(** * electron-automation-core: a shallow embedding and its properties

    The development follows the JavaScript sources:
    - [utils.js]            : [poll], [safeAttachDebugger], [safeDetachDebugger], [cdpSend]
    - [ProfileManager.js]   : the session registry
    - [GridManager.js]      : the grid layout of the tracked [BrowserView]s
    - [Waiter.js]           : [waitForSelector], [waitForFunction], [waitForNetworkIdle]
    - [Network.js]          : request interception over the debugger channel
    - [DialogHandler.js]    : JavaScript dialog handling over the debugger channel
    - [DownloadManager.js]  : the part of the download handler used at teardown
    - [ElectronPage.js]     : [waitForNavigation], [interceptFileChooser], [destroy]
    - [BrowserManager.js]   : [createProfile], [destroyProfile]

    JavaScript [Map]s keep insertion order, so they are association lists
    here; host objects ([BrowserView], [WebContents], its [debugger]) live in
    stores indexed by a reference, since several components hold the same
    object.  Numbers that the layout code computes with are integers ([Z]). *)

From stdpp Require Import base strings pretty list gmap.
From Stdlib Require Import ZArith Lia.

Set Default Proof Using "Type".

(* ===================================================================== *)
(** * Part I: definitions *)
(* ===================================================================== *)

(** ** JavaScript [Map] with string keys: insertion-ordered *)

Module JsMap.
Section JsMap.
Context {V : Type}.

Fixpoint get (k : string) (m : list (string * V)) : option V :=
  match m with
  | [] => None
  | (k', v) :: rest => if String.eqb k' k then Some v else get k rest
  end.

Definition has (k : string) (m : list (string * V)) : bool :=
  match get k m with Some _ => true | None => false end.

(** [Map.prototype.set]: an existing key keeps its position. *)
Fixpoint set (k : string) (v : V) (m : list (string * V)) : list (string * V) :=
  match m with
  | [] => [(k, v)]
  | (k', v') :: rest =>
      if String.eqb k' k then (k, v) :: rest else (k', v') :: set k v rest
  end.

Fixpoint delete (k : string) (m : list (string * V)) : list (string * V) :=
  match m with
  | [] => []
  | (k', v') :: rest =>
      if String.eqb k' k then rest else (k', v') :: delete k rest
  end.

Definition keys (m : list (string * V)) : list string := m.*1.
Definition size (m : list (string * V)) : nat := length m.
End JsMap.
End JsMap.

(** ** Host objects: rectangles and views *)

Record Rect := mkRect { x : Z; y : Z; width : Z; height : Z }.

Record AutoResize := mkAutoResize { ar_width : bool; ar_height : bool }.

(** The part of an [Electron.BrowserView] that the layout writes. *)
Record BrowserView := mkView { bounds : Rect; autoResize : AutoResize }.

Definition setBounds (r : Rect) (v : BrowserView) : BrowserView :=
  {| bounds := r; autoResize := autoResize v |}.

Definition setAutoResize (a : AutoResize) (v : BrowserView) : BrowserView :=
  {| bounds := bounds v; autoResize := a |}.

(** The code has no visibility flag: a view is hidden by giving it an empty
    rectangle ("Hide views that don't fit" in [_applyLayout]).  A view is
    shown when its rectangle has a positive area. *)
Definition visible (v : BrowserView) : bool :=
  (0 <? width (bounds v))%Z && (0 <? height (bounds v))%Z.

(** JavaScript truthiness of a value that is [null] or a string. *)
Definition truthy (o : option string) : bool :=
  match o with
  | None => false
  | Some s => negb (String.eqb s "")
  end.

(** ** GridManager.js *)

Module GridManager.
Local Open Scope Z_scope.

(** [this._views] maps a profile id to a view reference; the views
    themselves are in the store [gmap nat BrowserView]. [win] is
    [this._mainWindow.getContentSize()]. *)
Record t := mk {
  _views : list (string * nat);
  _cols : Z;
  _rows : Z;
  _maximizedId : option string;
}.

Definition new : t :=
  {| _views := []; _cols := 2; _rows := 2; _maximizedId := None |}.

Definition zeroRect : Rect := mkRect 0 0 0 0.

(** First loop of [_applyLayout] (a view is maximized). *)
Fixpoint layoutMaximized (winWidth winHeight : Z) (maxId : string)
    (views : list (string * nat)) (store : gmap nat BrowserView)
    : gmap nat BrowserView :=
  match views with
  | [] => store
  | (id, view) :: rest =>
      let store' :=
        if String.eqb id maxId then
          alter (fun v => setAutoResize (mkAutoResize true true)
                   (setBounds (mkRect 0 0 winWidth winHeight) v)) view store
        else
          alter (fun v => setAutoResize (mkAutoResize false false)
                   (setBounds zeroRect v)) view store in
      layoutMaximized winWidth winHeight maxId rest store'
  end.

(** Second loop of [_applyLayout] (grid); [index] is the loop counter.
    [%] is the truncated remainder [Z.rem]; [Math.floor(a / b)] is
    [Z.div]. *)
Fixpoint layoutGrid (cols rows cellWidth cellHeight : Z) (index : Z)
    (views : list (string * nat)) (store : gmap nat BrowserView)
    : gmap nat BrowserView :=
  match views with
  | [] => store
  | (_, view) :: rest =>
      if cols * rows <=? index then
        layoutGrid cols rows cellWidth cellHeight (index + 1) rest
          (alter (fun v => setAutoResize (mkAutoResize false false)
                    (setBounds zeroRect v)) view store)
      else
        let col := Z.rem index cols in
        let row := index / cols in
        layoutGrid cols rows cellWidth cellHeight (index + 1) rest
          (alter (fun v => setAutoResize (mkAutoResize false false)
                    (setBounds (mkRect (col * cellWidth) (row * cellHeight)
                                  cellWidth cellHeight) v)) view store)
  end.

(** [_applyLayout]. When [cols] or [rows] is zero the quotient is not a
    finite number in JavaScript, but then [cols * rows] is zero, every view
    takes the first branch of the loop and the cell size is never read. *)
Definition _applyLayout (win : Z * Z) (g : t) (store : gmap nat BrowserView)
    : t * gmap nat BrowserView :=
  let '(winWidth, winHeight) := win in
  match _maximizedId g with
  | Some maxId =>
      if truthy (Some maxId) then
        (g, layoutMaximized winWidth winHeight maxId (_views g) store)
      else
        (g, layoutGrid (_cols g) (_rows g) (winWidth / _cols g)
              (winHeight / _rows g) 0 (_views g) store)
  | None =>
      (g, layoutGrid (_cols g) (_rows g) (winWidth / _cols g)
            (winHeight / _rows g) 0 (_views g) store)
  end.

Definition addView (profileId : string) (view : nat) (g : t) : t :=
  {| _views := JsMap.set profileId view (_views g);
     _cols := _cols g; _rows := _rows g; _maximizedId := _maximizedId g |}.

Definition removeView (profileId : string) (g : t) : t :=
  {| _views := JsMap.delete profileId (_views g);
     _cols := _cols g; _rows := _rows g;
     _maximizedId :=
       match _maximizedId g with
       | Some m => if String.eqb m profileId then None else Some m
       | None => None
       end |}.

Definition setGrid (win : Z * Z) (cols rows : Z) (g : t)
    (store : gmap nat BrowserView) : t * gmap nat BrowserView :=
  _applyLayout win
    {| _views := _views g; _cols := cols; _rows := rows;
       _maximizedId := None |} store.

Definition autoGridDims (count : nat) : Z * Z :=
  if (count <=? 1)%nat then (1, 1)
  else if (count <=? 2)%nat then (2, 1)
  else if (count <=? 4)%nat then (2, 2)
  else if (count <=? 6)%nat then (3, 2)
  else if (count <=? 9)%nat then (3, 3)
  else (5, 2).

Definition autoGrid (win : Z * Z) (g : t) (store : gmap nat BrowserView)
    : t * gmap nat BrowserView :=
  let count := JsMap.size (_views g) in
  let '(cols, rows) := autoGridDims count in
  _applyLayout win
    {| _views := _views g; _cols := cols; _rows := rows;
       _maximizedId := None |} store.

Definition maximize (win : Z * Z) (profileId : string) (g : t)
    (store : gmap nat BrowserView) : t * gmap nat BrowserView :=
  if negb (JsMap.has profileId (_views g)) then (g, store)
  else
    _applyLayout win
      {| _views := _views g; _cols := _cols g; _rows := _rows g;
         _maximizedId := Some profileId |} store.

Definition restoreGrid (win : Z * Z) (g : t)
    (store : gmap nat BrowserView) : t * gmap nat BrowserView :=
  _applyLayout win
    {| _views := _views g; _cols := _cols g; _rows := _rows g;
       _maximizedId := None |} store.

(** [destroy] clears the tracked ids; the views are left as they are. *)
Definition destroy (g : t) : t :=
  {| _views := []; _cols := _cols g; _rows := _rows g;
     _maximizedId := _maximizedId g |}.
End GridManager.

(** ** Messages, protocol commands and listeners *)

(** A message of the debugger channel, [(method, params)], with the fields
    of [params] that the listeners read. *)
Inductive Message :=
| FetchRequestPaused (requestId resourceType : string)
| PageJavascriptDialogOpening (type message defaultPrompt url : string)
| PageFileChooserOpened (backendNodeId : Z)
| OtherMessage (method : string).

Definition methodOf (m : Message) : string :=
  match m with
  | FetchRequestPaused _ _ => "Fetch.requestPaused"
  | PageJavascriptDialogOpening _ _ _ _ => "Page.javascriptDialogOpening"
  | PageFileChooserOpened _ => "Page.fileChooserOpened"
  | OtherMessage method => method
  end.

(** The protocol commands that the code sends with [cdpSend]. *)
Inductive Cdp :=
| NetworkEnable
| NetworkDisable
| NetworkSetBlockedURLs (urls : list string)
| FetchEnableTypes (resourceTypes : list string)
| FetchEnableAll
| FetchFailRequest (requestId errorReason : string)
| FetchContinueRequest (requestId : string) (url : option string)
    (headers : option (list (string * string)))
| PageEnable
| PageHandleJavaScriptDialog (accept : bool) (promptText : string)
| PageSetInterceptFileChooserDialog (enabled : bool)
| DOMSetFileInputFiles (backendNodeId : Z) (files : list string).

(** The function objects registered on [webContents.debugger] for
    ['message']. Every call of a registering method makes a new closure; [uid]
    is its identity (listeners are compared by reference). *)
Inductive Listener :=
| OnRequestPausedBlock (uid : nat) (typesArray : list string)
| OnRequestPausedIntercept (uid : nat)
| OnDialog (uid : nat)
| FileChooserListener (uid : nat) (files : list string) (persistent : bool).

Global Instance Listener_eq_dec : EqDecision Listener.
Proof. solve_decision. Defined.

### Requirement:
Write the opening line of the data above and every line after it, exactly, stopping once you have written the line with "interception over the debugger channel".

### Task response:
(** * electron-automation-core: a shallow embedding and its properties

    The development follows the JavaScript sources:
    - [utils.js]            : [poll], [safeAttachDebugger], [safeDetachDebugger], [cdpSend]
    - [ProfileManager.js]   : the session registry
    - [GridManager.js]      : the grid layout of the tracked [BrowserView]s
    - [Waiter.js]           : [waitForSelector], [waitForFunction], [waitForNetworkIdle]
    - [Network.js]          : request interception over the debugger channel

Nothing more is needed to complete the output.